I would not call your persistance unit name the same name as a well known other kind of object "dataSource" this seems like a bad choice to make. Call your persistence unit "persistenceUnit1". Note the persistance unit name, is a label for the ORM Factory ("entityManagerFactory" aka EMF) is called, in the context of a larger JEE and app-server there maybe multiple PUs in the one system. Check the documentation for ORM http://static.springsource.org/sprin...rence/orm.html (section 12.6) note in JPA you can specify the dataSource in the persistence.xml but can override it in Spring configuration, see section 12.6. In summary the persistanceUnitName is nothing to do with the underlying JDBC connection source, a persistanceUnitName is a JEE naming concept that is part of the JPA specifications. Think of it like a "bean name or bean id" given to the EMF but because it is part of JPA spec that spring concept works in a JEE that implements JPA but does not use Spring.
There is no reason at all for you to subclass any class in order to override a setter
with spring XML configuration just declare a bean and access the property to set it.

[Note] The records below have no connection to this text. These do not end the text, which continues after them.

(** * bot_map: the city catalog, the favorites table and the map renderer

    A shallow embedding of [src/logic.py] (class [DB_Map]).

    - Python [str] values are sequences of Unicode code points ([list N]).
    - Python [float] values are IEEE 754 binary64 numbers (Rocq's primitive
      floats), so [lon + 1] is the machine addition the interpreter performs.
    - The SQLite database is a record of its two tables, each in scan order.
    - [matplotlib.pyplot] is a global registry of open figures; the file
      system is a finite map from paths to the picture written there.  What
      matplotlib decides on its own (whether a figure can be laid out and
      rasterised, which file a name stands for) is a parameter. *)

From Stdlib Require Import ZArith NArith List Floats Ascii String.
From stdpp Require Import gmap list sorting.

Open Scope N_scope.

(** ** Python strings *)

Abbreviation pystr := (list N).

(** An ASCII literal as a Python string. *)
Definition py (s : string) : pystr :=
  List.map N_of_ascii (list_ascii_of_string s).

(** [str.isspace] for one character: the code points CPython treats as
    white space ([_PyUnicode_IsWhitespace]). *)
Definition isspace (c : N) : bool :=
  ((9 <=? c) && (c <=? 13)) || ((28 <=? c) && (c <=? 32))
  || (c =? 133) || (c =? 160) || (c =? 5760)
  || ((8192 <=? c) && (c <=? 8202))
  || (c =? 8232) || (c =? 8233) || (c =? 8239) || (c =? 8287)
  || (c =? 12288).

Fixpoint lstrip (s : pystr) : pystr :=
  match s with
  | [] => []
  | c :: s' => if isspace c then lstrip s' else s
  end.

Definition rstrip (s : pystr) : pystr := reverse (lstrip (reverse s)).

(** [s.strip()] *)
Definition strip (s : pystr) : pystr := rstrip (lstrip s).

(** ** SQLite text functions *)

Definition is_ascii_upper (c : N) : bool := (65 <=? c) && (c <=? 90).

(** SQLite's built-in [LOWER] folds the 26 ASCII capitals and leaves every
    other character as it is (no ICU extension is loaded by [sqlite3]). *)
Definition sqlite_lower_char (c : N) : N :=
  if is_ascii_upper c then c + 32 else c.

Definition sqlite_lower (s : pystr) : pystr := sqlite_lower_char <$> s.

(** Text comparison under the default BINARY collation.  UTF-8 keeps the
    order of code points, so the byte order is the lexicographic order of
    the code point sequences. *)
Fixpoint str_leb (a b : pystr) : bool :=
  match a, b with
  | [], _ => true
  | _ :: _, [] => false
  | x :: a', y :: b' =>
      if x <? y then true else if x =? y then str_leb a' b' else false
  end.

Definition str_le (a b : pystr) : Prop := str_leb a b = true.

(** ** Case variants of a string *)

(** Two characters that differ at most in the case of an ASCII letter. *)
Definition ascii_case_eq (a b : N) : Prop :=
  a = b \/ (is_ascii_upper a = true /\ b = a + 32)
        \/ (is_ascii_upper b = true /\ a = b + 32).

Definition ascii_case_variant (s t : pystr) : Prop := Forall2 ascii_case_eq s t.

(** The capitals of the Latin-1 Supplement block (U+00C0..U+00DE without the
    multiplication sign U+00D7); Unicode maps each to the letter 32 code
    points above it, as [str.lower] does. *)
Definition is_latin1_upper (c : N) : bool :=
  ((192 <=? c) && (c <=? 214)) || ((216 <=? c) && (c <=? 222)).

(** Two characters that differ at most in case, for ASCII and Latin-1
    letters. *)
Definition unicode_case_eq (a b : N) : Prop :=
  ascii_case_eq a b
  \/ (is_latin1_upper a = true /\ b = a + 32)
  \/ (is_latin1_upper b = true /\ a = b + 32).

Definition unicode_case_variant (s t : pystr) : Prop :=
  Forall2 unicode_case_eq s t.

(** ** Python values and exceptions *)

(** The values this program stores in its dictionaries: strings and floats;
    [None] is what [dict.get] gives for a missing key. *)
Inductive pyval : Type :=
  | VNone
  | VStr (s : pystr)
  | VFloat (f : float).

Inductive exn : Type :=
  | KeyError (k : pystr)
  | TypeError
  | ValueError
  | OSError
  | OperationalError
  | IntegrityError.

Inductive result (A : Type) : Type :=
  | Ok (a : A)
  | Raise (e : exn).
Arguments Ok {A} a.
Arguments Raise {A} e.

Inductive feature : Type := LAND | OCEAN | COASTLINE | BORDERS.

(** The calls made on a figure, in the order they are made. *)
Inductive draw : Type :=
  | SetGlobal
  | AddFeature (f : feature)
  | Plot (lon lat : float)
  | Text (x y : float) (s : pystr)
  | TightLayout.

If you only have a single EntityManagerFactory built for your entire spring project, you do not have to concern yourself with using a persistance unit name. If you use the default bean naming conventions from the blog example (1st URL above) things should be found automatically. If you do indeed require more than 2 PUs then consider getting one working first, then duplicate, then work on the issue of injection qualification via persistance unit names.
Feel free to hunt the exact version of documentation for your version of spring. Consider trying a cut down example project just to get things working on a smaller scale.